:: What the task requires ::
Below are lines of data; give the number of them that contain "else", and only that.
__________________________________________________
Lemma bbit b k : b mod BPB = 0 → 0 ≤ k < BPB → (b + k) mod BPB = k ∧ BBLOCK (b + k) sb = BBLOCK b sb.
Proof. unfold BBLOCK, BPB, BSIZE. intros Hb Hk. split; [zlia|]. f_equal. f_equal. zlia. Qed.

Lemma balloc_loop_spec s t n : ∀ b fuel,
  fs_geom sb (t_home t) → meta_used sb (t_view t) → free_unheld t → f_sb s = sb →
  tx_rel (f_tx s) t → log_room t 2 → 0 ≤ b → b mod BPB = 0 → sb_size sb - b ≤ Z.of_nat n * BPB →
  (n < fuel)%nat → (∀ c, 0 ≤ c < b → c < sb_size sb → in_use sb (t_view t) c = true) →
  ((∀ c, 0 ≤ c < sb_size sb → in_use sb (t_view t) c = true) ∧
   balloc_loop fuel ROOTDEV b s = Panic "balloc: out of blocks") ∨
  ∃ c x, balloc_loop fuel ROOTDEV b s = Ret c (with_tx s x) ∧ 0 ≤ c < sb_size sb ∧
    in_use sb (t_view t) c = false ∧ (∀ c', 0 ≤ c' < c → in_use sb (t_view t) c' = true) ∧
    tx_rel x (tx_alloc t c).
Proof.
  revert s. induction n as [|n IH]; intros s b fuel Hg Hm Hfu Hsb Hr Hroom Hb Hal Hn Hf Hlow;
    (destruct fuel as [|fuel]; [lia|]); cbn [balloc_loop]; mstep (eq_refl (get_sb s)); rewrite Hsb;
    (destruct (Z.ltb_spec b (sb_size sb)) as [Hlt|Hge];
     [|left; split; [|done]; intros c Hc; apply Hlow; lia]).
  { unfold BPB, BSIZE in *. lia. }
  assert (0 ≤ b < sb_size sb) as Hbr by lia.
  destruct (bblock sb _ b Hg Hbr) as (_ & Hhome & _). destruct (Hfu b Hbr) as [Hnh _].
  destruct (log_room_1 _ _ Hroom) as [Hl1 Hr1].
  pose proof (find_free_spec (Z.to_nat (Z.min BPB (sb_size sb - b))) (t_view t (BBLOCK b sb)) 0) as Hff.
  destruct (find_free _ _ 0) as [k|] eqn:Hk.
  - right. destruct Hff as (Hkr & Hku & Hkl).
    assert (0 ≤ k < BPB ∧ b + k < sb_size sb) as [Hk1 Hk2] by lia.
    destruct (bbit b k Hal Hk1) as [Hmod Hbb].
    destruct (fs_update s t (BBLOCK b sb)) as (i & x & H1 & H2 & H3); try done.
    destruct (H3 (set_bit (t_view t (BBLOCK b sb)) k)) as (x1 & x2 & x3 & E1 & E2 & E3 & Hr3).
    { unfold block_ok, set_bit. rewrite length_set_byte. by eapply tx_view_ok. }
    assert (in_use sb (t_view t) (b + k) = false) as Hfree by (unfold in_use; by rewrite Hmod, Hbb).
    destruct (bzero_spec (with_tx s x3) _ (b + k) Hr3) as (x4 & E4 & Hr4).
    + cbn. apply Hg. destruct (decide (b + k < data_start sb)) as [Hlo|Hhi].
      * rewrite Hm in Hfree by lia. done.
      * destruct (bblock sb _ (b + k) Hg ltac:(lia)) as (_ & _ & ?). lia.
    + cbn. apply (Hfu (b + k)); [lia|done].
    + by apply log_room_put.
    + exists (b + k), x4. split.
      { mstep H1. mstep H2. rewrite Hk. mstep E1. mstep E2. mstep E3. by mstep E4. }
      split; [lia|]. split; [done|]. split.
      * intros c Hc. destruct (decide (c < b)); [apply Hlow; lia|].
        specialize (Hkl (c - b) ltac:(lia)). destruct (bbit b (c - b) Hal ltac:(lia)) as [Hm' Hb'].
        replace (b + (c - b)) with c in * by lia. unfold in_use. by rewrite Hm', Hb'.
      * unfold tx_alloc. by rewrite Hmod, Hbb.
  - destruct (fs_read s t (BBLOCK b sb)) as (i & x & x' & H1 & H2 & H3 & Hr3); try done.
    destruct (IH (with_tx s x') (b + BPB) fuel) as [[Hall Hp]|(c & y & Hc)]; try done; try lia.
    + unfold BPB, BSIZE. lia.
    + unfold BPB, BSIZE in *. zlia.
    + intros c Hc Hcs. destruct (decide (c < b)); [apply Hlow; lia|].
      specialize (Hff (c - b) ltac:(lia)). destruct (bbit b (c - b) Hal ltac:(lia)) as [Hm' Hb'].
      replace (b + (c - b)) with c in * by lia. unfold in_use. by rewrite Hm', Hb'.
    + left. split; [done|]. mstep H1. mstep H2. rewrite Hk. by mstep (H3 (with_tx s x) eq_refl).
    + right. exists c, y. destruct Hc as (Hc & ?). split; [|done].
      mstep H1. mstep H2. rewrite Hk. by mstep (H3 (with_tx s x) eq_refl).
Qed.

Lemma balloc_spec s t :
  fs_geom sb (t_home t) → meta_used sb (t_view t) → free_unheld t → f_sb s = sb →
  tx_rel (f_tx s) t → log_room t 2 →
  ((∀ c, 0 ≤ c < sb_size sb → in_use sb (t_view t) c = true) ∧
   balloc ROOTDEV s = Panic "balloc: out of blocks") ∨
  ∃ c x, balloc ROOTDEV s = Ret c (with_tx s x) ∧ 0 ≤ c < sb_size sb ∧
    in_use sb (t_view t) c = false ∧ (∀ c', 0 ≤ c' < c → in_use sb (t_view t) c' = true) ∧
    tx_rel x (tx_alloc t c).
Proof.
  intros Hg Hm Hfu Hsb Hr Hroom.
  assert (0 ≤ sb_size sb) as Hpos.
  { destruct Hg as [Hn [Hi1 Hi2] Hb Hs _]. unfold IPB, BPB, BSIZE in *.
    destruct (Z.leb_spec 0 (sb_size sb)); [done|].
    assert (sb_bmapstart sb < 0) by zlia. change (512 / 64) with 8 in Hi2. zlia. }
  destruct (balloc_loop_spec s t (Z.to_nat (sb_size sb / BPB + 1)) 0 (Z.to_nat (sb_size sb / BPB + 2)))
    as [[Hall Hp]|Hc]; try done; try lia; try (unfold BPB, BSIZE in *; zlia).
  - left. split; [done|]. unfold balloc. mstep (eq_refl (get_sb s)). by rewrite Hsb.
  - right. unfold balloc. mstep (eq_refl (get_sb s)). by rewrite Hsb.
Qed.

Lemma in_use_meta view b home :
  fs_geom sb home → meta_used sb view → 0 ≤ b < sb_size sb → in_use sb view b = false → data_start sb ≤ b.
Proof. intros Hg Hm Hb Hf. destruct (decide (b < data_start sb)); [|lia]. rewrite Hm in Hf by lia. done. Qed.

Lemma in_use_alloc view home c b :
  fs_geom sb home → meta_used sb view → (∀ b, home b → block_ok (view b)) →
  0 ≤ c < sb_size sb → in_use sb view c = false → 0 ≤ b < sb_size sb →
  in_use sb (alloc_view view c) b = (b =? c) || in_use sb view b.
Proof.
  intros Hg Hm Hok Hc Hf Hb. pose proof (in_use_meta _ _ _ Hg Hm Hc Hf) as Hd.
  destruct (bblock sb home b Hg Hb) as (_ & _ & Hlt), (bblock sb home c Hg Hc) as (_ & Hhc & _).
  unfold alloc_view. rewrite in_use_other by lia.
  assert (∀ x, 0 ≤ x mod BPB < BPB) as Hmod by (intros x; apply Z.mod_pos_bound; done).
  rewrite (in_use_upd sb home view c b _ Hg Hc Hb).
  - destruct (Z.eqb_spec b c) as [->|]; [|done]. rewrite bit_set; [|done|done|by apply Hok].
    by rewrite Z.eqb_refl.
  - intros bi Hbi Hne. rewrite bit_set; [|done|done|by apply Hok]. by destruct (Z.eqb_spec (c mod BPB) bi).
Qed.

Definition free_view (view : Z → block) (b : Z) : Z → block :=
  upd view (BBLOCK b sb) (clear_bit (view (BBLOCK b sb)) (b mod BPB)).
Definition tx_free t (b : Z) : tx :=
  tx_put t (BBLOCK b sb) (clear_bit (t_view t (BBLOCK b sb)) (b mod BPB)).

Lemma in_use_free view home c b :
  fs_geom sb home → (∀ b, home b → block_ok (view b)) →
  0 ≤ c < sb_size sb → 0 ≤ b < sb_size sb →
  in_use sb (free_view view c) b = negb (b =? c) && in_use sb view b.
Proof.
  intros Hg Hok Hc Hb. destruct (bblock sb home c Hg Hc) as (_ & Hhc & _).
  assert (∀ x, 0 ≤ x mod BPB < BPB) as Hmod by (intros x; apply Z.mod_pos_bound; done).
  unfold free_view. rewrite (in_use_upd sb home view c b _ Hg Hc Hb).
  - destruct (Z.eqb_spec b c) as [->|]; [|done]. rewrite bit_clear; [|done|done|by apply Hok].
    by rewrite Z.eqb_refl.
  - intros bi Hbi Hne. rewrite bit_clear; [|done|done|by apply Hok]. by destruct (Z.eqb_spec (c mod BPB) bi).
Qed.

Lemma bfree_spec s t b :
  fs_geom sb (t_home t) → f_sb s = sb → 0 ≤ b < sb_size sb → t_held t !! BBLOCK b sb = None →
  tx_rel (f_tx s) t → log_room t 1 →
  (in_use sb (t_view t) b = true → ∃ x, bfree ROOTDEV b s = Ret () (with_tx s x) ∧ tx_rel x (tx_free t b)) ∧
  (in_use sb (t_view t) b = false → bfree ROOTDEV b s = Panic "bfree: freeing a free block").
Proof.
  intros Hg Hsb Hb Hnh Hr Hroom. destruct (bblock sb _ b Hg Hb) as (_ & Hhome & _).
  destruct (log_room_1 _ _ Hroom) as [Hl1 Hr1].
  destruct (fs_update s t (BBLOCK b sb)) as (i & x & H1 & H2 & H3); try done.
  unfold bfree. mstep (eq_refl (get_sb s)). rewrite Hsb. mstep H1. mstep H2.
  unfold in_use. split; intros ->; [|done].
  destruct (H3 (clear_bit (t_view t (BBLOCK b sb)) (b mod BPB))) as (x1 & x2 & x3 & E1 & E2 & E3 & Hr3).
  { unfold block_ok, clear_bit. rewrite length_set_byte. by eapply tx_view_ok. }
  exists x3. split; [|done]. mstep E1. by mstep E2.
Qed.
End Alloc.

Section Allocate.
Context {T : Type} `{Txn T} (sb : superblock).
Implicit Types (s : fs T) (t : tx).

(** The transaction can allocate: [sb] is the layout of the disk. *)
Record alloc_ok s t : Prop := {
  ao_sb : f_sb s = sb;
  ao_geom : fs_geom sb (t_home t);
  ao_meta : meta_used sb (t_view t);
  ao_unheld : free_unheld sb t;
  ao_rel : tx_rel (f_tx s) t;
}.

(** Block [c] has been allocated, and nothing else has changed. *)
Record allocated s t (c : Z) s' t' : Prop := {
  al_ok : alloc_ok s' t';
  al_icache : f_icache s' = f_icache s;
  al_held : t_held t' = t_held t;
  al_cap : t_cap t' = t_cap t;
  al_home : t_home t' = t_home t;
  al_log : (length (t_log t') ≤ length (t_log t) + 2)%nat;
  al_logged b : b ∈ t_log t ∨ b = c → b ∈ t_log t';
  al_range : data_start sb ≤ c < sb_size sb;
  al_free : in_use sb (t_view t) c = false;
  al_lowest b : 0 ≤ b < c → in_use sb (t_view t) b = true;
  al_zero : t_view t' c = replicate (Z.to_nat BSIZE) 0;
  al_use b : 0 ≤ b < sb_size sb → in_use sb (t_view t') b = (b =? c) || in_use sb (t_view t) b;
  al_view b : b ≠ c → b ≠ BBLOCK c sb → t_view t' b = t_view t b;
}.

Lemma balloc_ok s t :
  alloc_ok s t → log_room t 2 →
  ((∀ b, 0 ≤ b < sb_size sb → in_use sb (t_view t) b = true) ∧
   balloc ROOTDEV s = Panic "balloc: out of blocks") ∨
  ∃ b s' t', balloc ROOTDEV s = Ret b s' ∧ allocated s t b s' t'.
Proof.
  intros [Hsb Hg Hm Hfu Hr] Hroom.
  destruct (balloc_spec sb s t Hg Hm Hfu Hsb Hr Hroom) as [?|(b & x & Hrun & Hb & Hf & Hlow & Hx)]; [by left|right].
  assert (∀ c, 0 ≤ c < sb_size sb → in_use sb (alloc_view sb (t_view t) b) c = (c =? b) || in_use sb (t_view t) c)
    as Hiu by (intros c Hc; eapply in_use_alloc; eauto using tx_view_ok).
  pose proof (in_use_meta sb _ _ _ Hg Hm Hb Hf).
  exists b, (with_tx s x), (tx_alloc sb t b). split; [done|].
  split; [|done|done|done|done| | |lia|done|done|by cbn; rewrite upd_eq|exact Hiu|].
  - split; [done|done| | |done].
    + intros c Hc Hcs. change (in_use sb (alloc_view sb (t_view t) b) c = true). rewrite Hiu by lia.
      rewrite Hm by lia. apply orb_true_r.
    + intros c Hc. destruct (Hfu c Hc) as [Hf1 Hf2]. split; [exact Hf1|]. intros Hcf. apply Hf2.
      change (in_use sb (alloc_view sb (t_view t) b) c = false) in Hcf. rewrite Hiu in Hcf by done.
      by apply orb_false_iff in Hcf as [_ ?].
  - cbn. pose proof (logged_length (t_log t) (BBLOCK b sb)).
    pose proof (logged_length (logged (t_log t) (BBLOCK b sb)) b). lia.
  - intros c Hc. cbn. rewrite !logged_elem. destruct Hc as [?| ->]; auto.
  - intros c Hc1 Hc2. cbn. by rewrite !upd_ne.
Qed.
End Allocate.

Section Theorems.
Context {T : Type} `{Txn T} (sb : superblock).
Implicit Types (s : fs T) (t : tx).

(** C26: [balloc] returns the first block that the bitmap marks free, never a
    block of the log, of the inodes or of the bitmap; the block is now marked
    in use and zero, every other block of the disk is in the state it was and,
    but for the one bitmap block, has its contents; and at most two blocks are
    added to the log.  When every block is in use [balloc] panics. *)
Theorem balloc_correct s t :
  alloc_ok sb s t → log_room t 2 →
  ((∀ b, 0 ≤ b < sb_size sb → in_use sb (t_view t) b = true) ∧
   balloc ROOTDEV s = Panic "balloc: out of blocks") ∨
  ∃ b s' t', balloc ROOTDEV s = Ret b s' ∧ alloc_ok sb s' t' ∧ f_icache s' = f_icache s ∧
    t_held t' = t_held t ∧ (length (t_log t') ≤ length (t_log t) + 2)%nat ∧
    data_start sb ≤ b < sb_size sb ∧
    in_use sb (t_view t) b = false ∧ (∀ c, 0 ≤ c < b → in_use sb (t_view t) c = true) ∧
    t_view t' b = replicate (Z.to_nat BSIZE) 0 ∧
    (∀ c, 0 ≤ c < sb_size sb → in_use sb (t_view t') c = (c =? b) || in_use sb (t_view t) c) ∧
    ∀ c, c ≠ b → c ≠ BBLOCK b sb → t_view t' c = t_view t c.
Proof.
  intros Hok Hroom. destruct (balloc_ok sb s t Hok Hroom) as [?|(b & s' & t' & Hrun & Ha)]; [by left|right].
  exists b, s', t'. destruct Ha. split_and!; try (done || lia).
Qed.

(** [bfree] clears the mark of its block and nothing else, so that a
    [balloc] that follows finds it again; it panics on a free block. *)
Theorem bfree_correct s t b :
  alloc_ok sb s t → log_room t 1 → 0 ≤ b < sb_size sb →
  (in_use sb (t_view t) b = false → bfree ROOTDEV b s = Panic "bfree: freeing a free block") ∧
  (in_use sb (t_view t) b = true →
   ∃ s' t', bfree ROOTDEV b s = Ret () s' ∧ f_sb s' = sb ∧ f_icache s' = f_icache s ∧
     tx_rel (f_tx s') t' ∧ t_held t' = t_held t ∧ (length (t_log t') ≤ length (t_log t) + 1)%nat ∧
     (∀ c, 0 ≤ c < sb_size sb → in_use sb (t_view t') c = negb (c =? b) && in_use sb (t_view t) c) ∧
     (∀ c, c ≠ BBLOCK b sb → t_view t' c = t_view t c) ∧
     (data_start sb ≤ b → t_held t !! b = None → alloc_ok sb s' t')).
Proof.
  intros [Hsb Hg Hm Hfu Hr] Hroom Hb.
  destruct (bfree_spec sb s t b Hg Hsb Hb (proj1 (Hfu b Hb)) Hr Hroom) as [Hused Hfree].
  split; [done|]. intros Hu. destruct (Hused Hu) as (x & Hrun & Hx).
  assert (∀ c, 0 ≤ c < sb_size sb → in_use sb (free_view sb (t_view t) b) c = negb (c =? b) && in_use sb (t_view t) c)
    as Hiu by (intros c Hc; eapply in_use_free; eauto using tx_view_ok).
  exists (with_tx s x), (tx_free sb t b). split; [done|]. split; [done|]. split; [done|]. split; [done|].
  split; [done|]. split.
  { cbn. pose proof (logged_length (t_log t) (BBLOCK b sb)). lia. }
  split; [exact Hiu|]. split; [intros c Hc; cbn; by rewrite upd_ne|].
  intros Hd Hnh. split; [done|done| | |done].
  - intros c Hc Hcs. change (in_use sb (free_view sb (t_view t) b) c = true). rewrite Hiu by lia.
    destruct (Z.eqb_spec c b); [lia|]. by rewrite Hm by lia.
  - intros c Hc. destruct (Hfu c Hc) as [Hf1 Hf2]. split; [exact Hf1|]. intros Hcf.
    change (in_use sb (free_view sb (t_view t) b) c = false) in Hcf. rewrite Hiu in Hcf by done.
    destruct (Z.eqb_spec c b) as [->|]; [done|]. by apply Hf2.
Qed.
End Theorems.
__________________________________________________
:: Response to the exercise ::
2